Feb. 16, 2007 When making tough choices about terrorism, troop surges or crime, we usually go with our gut.
The human brain is set up to simultaneously process two kinds of information: the emotional and the empirical. But in most people, emotional responses are much stronger than the rational response and usually take over, according to Michigan State University environmental science and policy researcher Joseph Arvai.
"People tend to have a hard time evaluating numbers, even when the numbers are clear and right in front of them," Arvai said. "In contrast, the emotional responses that are conjured up by problems like terrorism and crime are so strong that most people don't factor in the empirical evidence when making decisions."
Arvai joined four other scientists to discuss how people make decisions and evaluate risk at a symposium, titled "Numbers and Nerves: Affect and Meaning in Risk Information," at the American Association for the Advancement of Science annual meeting.
In his research, Arvai and graduate student Robyn Wilson, of Ohio State University, asked individuals to consider two risk scenarios common in many state parks. One involved crime -- vandalism and purse snatching -- and the other involved damage to property from white-tailed deer, such as auto-deer collisions. The participants were asked to indicate which problem required more attention from risk managers.

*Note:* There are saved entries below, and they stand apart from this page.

Lemma unit_row_appended f row u :
  unit_row row u -> mode f = units_section -> skip_next_line f = false ->
  parse_line f row
  = mkFrame (params f) (units f ++ [next f]) units_section false
      (<[next f := u]> (store f)) (S (next f)) (messages f).
Proof.
  intros (Hb & f1 & f2 & f3 & f4 & Hsplit & Ht & Hs & He & Hn & Hbd) Hm Hskip.
  unfold parse_line. rewrite decide_False by done.
  rewrite Hm, Hskip, Hsplit, Ht, Hs, He.
  destruct u as [n t s e b]. simpl in *. by subst.
Qed.

Lemma unit_rows_appended rows us : forall f,
  Forall2 unit_row rows us ->
  mode f = units_section -> skip_next_line f = false ->
  let f' := foldl parse_line f rows in
  params f' = params f
  /\ units f' = units f ++ seq (next f) (length rows)
  /\ next f' = (next f + length rows)%nat
  /\ messages f' = messages f
  /\ (forall k u, us !! k = Some u -> store f' (next f + k)%nat = u)
  /\ (forall l, (l < next f)%nat -> store f' l = store f l).
Proof.
  intros f Hrows. revert f.
  induction Hrows as [|row u rows us Hrow Hrows IH]; intros f Hm Hs.
  - simpl. rewrite app_nil_r, Nat.add_0_r. split_and!; done.
  - simpl. rewrite (unit_row_appended f row u Hrow Hm Hs).
    edestruct IH as (Hp & Hu & Hn & Hmsg & Hnew & Hold);
      [| |rewrite Hp, Hu, Hn, Hmsg]; [done..|].
    simpl in *. rewrite <- app_assoc. split_and!; [done|done|lia|done| |].
    + intros [|k] v Hk; simpl in Hk.
      * injection Hk as ->. rewrite Nat.add_0_r, Hold by lia.
        by rewrite fn_lookup_insert.
      * replace (next f + S k)%nat with (S (next f) + k)%nat by lia.
        by apply Hnew.
    + intros l Hl. rewrite Hold by lia.
      rewrite fn_lookup_insert_ne by lia. done.
Qed.

End LoadCsvLayout.

(** X16.  After an upload the units of the session are named "Unit 1",
    "Unit 2", ... in list order, whatever the file holds: the names in the
    file are not kept, and when the load fails or finds no unit the units
    the session had, distinct dicts, are renamed all the same. *)
Theorem upload_numbers_the_units `{builtins : Csv.Builtins}
    (next : loc) (h : heap) (st : Session.t) (lines : list string) :
  NoDup (Session.units st) ->
  let '(h', st', _) := Csv.upload next h st lines in
  forall k l,
    Session.units st' !! k = Some l -> name (h' l) = unit_name (S k).
Proof.
  intros Hnd. unfold Csv.upload, Csv.load_csv.
  destruct (parse_invariant next h lines) as (Hunits & _).
  destruct (Csv.update_parameters _ st) as [st1 | st1] eqn:Hup.
  - destruct (Csv.units (Csv.parse next h lines)) as [|l0 ls] eqn:Hls.
    + intros k l Hk.
      rewrite (update_parameters_units _ st st1) in * by eauto.
      by rewrite (rename_units_lookup_all _ _ Hnd k l Hk).
    + intros k l Hk. simpl in Hk.
      assert (Hnd' : NoDup (l0 :: ls)) by (rewrite Hunits; apply NoDup_seq).
      by rewrite (rename_units_lookup_all _ _ Hnd' k l Hk).
  - intros k l Hk.
    rewrite (update_parameters_units _ st st1) in * by eauto.
    by rewrite (rename_units_lookup_all _ _ Hnd k l Hk).
Qed.

Lemma upload_numbers_the_units_witness :
  let '(h', st', _) :=
    Csv.upload (builtins := CsvFile.sample_builtins) 2%nat two_records
      CsvFile.sample_session CsvFile.sample_file in
  forall k l,
    Session.units st' !! k = Some l -> name (h' l) = unit_name (S k).
Proof.
  apply (upload_numbers_the_units (builtins := CsvFile.sample_builtins)
           2%nat two_records CsvFile.sample_session CsvFile.sample_file).
  vm_compute. apply NoDup_singleton.
Defined.


(** X18.  The line after a blank line is skipped unread: whatever it
    holds, short of being blank itself, the load gives the same. *)
Theorem line_after_blank_line_is_not_read `{builtins : Csv.Builtins}
    (next : loc) (h : heap) (st : Session.t)
    (before : list string) (blank_line line1 line2 : string)
    (after : list string) :
  CsvFile.blank blank_line ->
  ~ CsvFile.blank line1 -> ~ CsvFile.blank line2 ->
  Csv.load_csv next h st (before ++ blank_line :: line1 :: after)
  = Csv.load_csv next h st (before ++ blank_line :: line2 :: after).
Proof.
  intros Hb H1 H2. apply load_csv_of_parse.
  rewrite !parse_app. cbn [foldl]. f_equal.
  rewrite (parse_line_blank _ blank_line Hb).
  by rewrite !parse_line_header.
Qed.

Lemma line_after_blank_line_is_not_read_witness :
  Csv.load_csv (builtins := CsvFile.sample_builtins) 2%nat two_records
    CsvFile.sample_session
    (["diameter_min,1"] ++ " " :: "name,top" :: ["Sand,0,10,100"])
  = Csv.load_csv (builtins := CsvFile.sample_builtins) 2%nat two_records
      CsvFile.sample_session
      (["diameter_min,1"] ++ " " :: "Clay,5,20,200" :: ["Sand,0,10,100"]).
Proof.
  apply (line_after_blank_line_is_not_read
           (builtins := CsvFile.sample_builtins)).
  - reflexivity.
  - vm_compute. discriminate.
  - vm_compute. discriminate.
Defined.

(** X19.  In the units section a row that does not split into exactly
    four fields at its commas (a name with a comma in it, a missing
    value) is dropped without any message: the load gives the same as
    for the file without the row. *)
Theorem row_without_four_fields_is_dropped `{builtins : Csv.Builtins}
    (next : loc) (h : heap) (st : Session.t)
    (before : list string) (blank_line header : string)
    (rows : list string) (row : string) (after : list string) :
  CsvFile.blank blank_line -> ~ CsvFile.blank header ->
  Forall (fun r => ~ CsvFile.blank r) rows ->
  ~ CsvFile.blank row -> length (Csv.split row) <> 4%nat ->
  Csv.load_csv next h st
    (before ++ blank_line :: header :: rows ++ row :: after)
  = Csv.load_csv next h st
      (before ++ blank_line :: header :: rows ++ after).
Proof.
  intros Hb Hh Hrows Hrow Hlen. apply load_csv_of_parse.
  rewrite !parse_app. cbn [foldl]. rewrite !foldl_app. cbn [foldl]. f_equal.
  rewrite (parse_line_blank _ blank_line Hb).
  rewrite (parse_line_header _ header) by done.
  match goal with
  | |- context [foldl Csv.parse_line ?f rows] =>
      destruct (units_section_rows rows f Hrows) as [Hm Hs]; [done..|]
  end.
  by apply row_ignored.
Qed.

"The neat thing with crime and deer overpopulation is that both risks could be measured on the same scale, which made our jobs as researchers easier," Arvai explained. "But because crime incites such a negative emotional response from most people, it consistently received more attention, even when the numbers showed that the risks from deer were much worse. We had to ratchet up the deer damage until it was ridiculously high before people noticed that it was a higher risk than crime.
"The bigger problem we've uncovered is that this response isn't limited to crime and deer," he continued. "We see it happening in other areas: terrorism, the war in Iraq and infectious diseases."
Can this heart over head thinking be reversed?
"People can be given tools that help them to 'listen' more to the empirical side of their brains," Arvai said. "But in our experiments, the effects of these tools tend to be relatively short term. We've been able to make people aware that they're letting their emotions guide them, and we've developed decision aids that help them strike a better balance between their emotions and the numbers. But people tend to revert to decisions guided by emotions once the experiment is over, and they leave the room."
Arvai's research is funded by the National Science Foundation, NASA, the Michigan Agricultural Experiment Station and Ohio State University.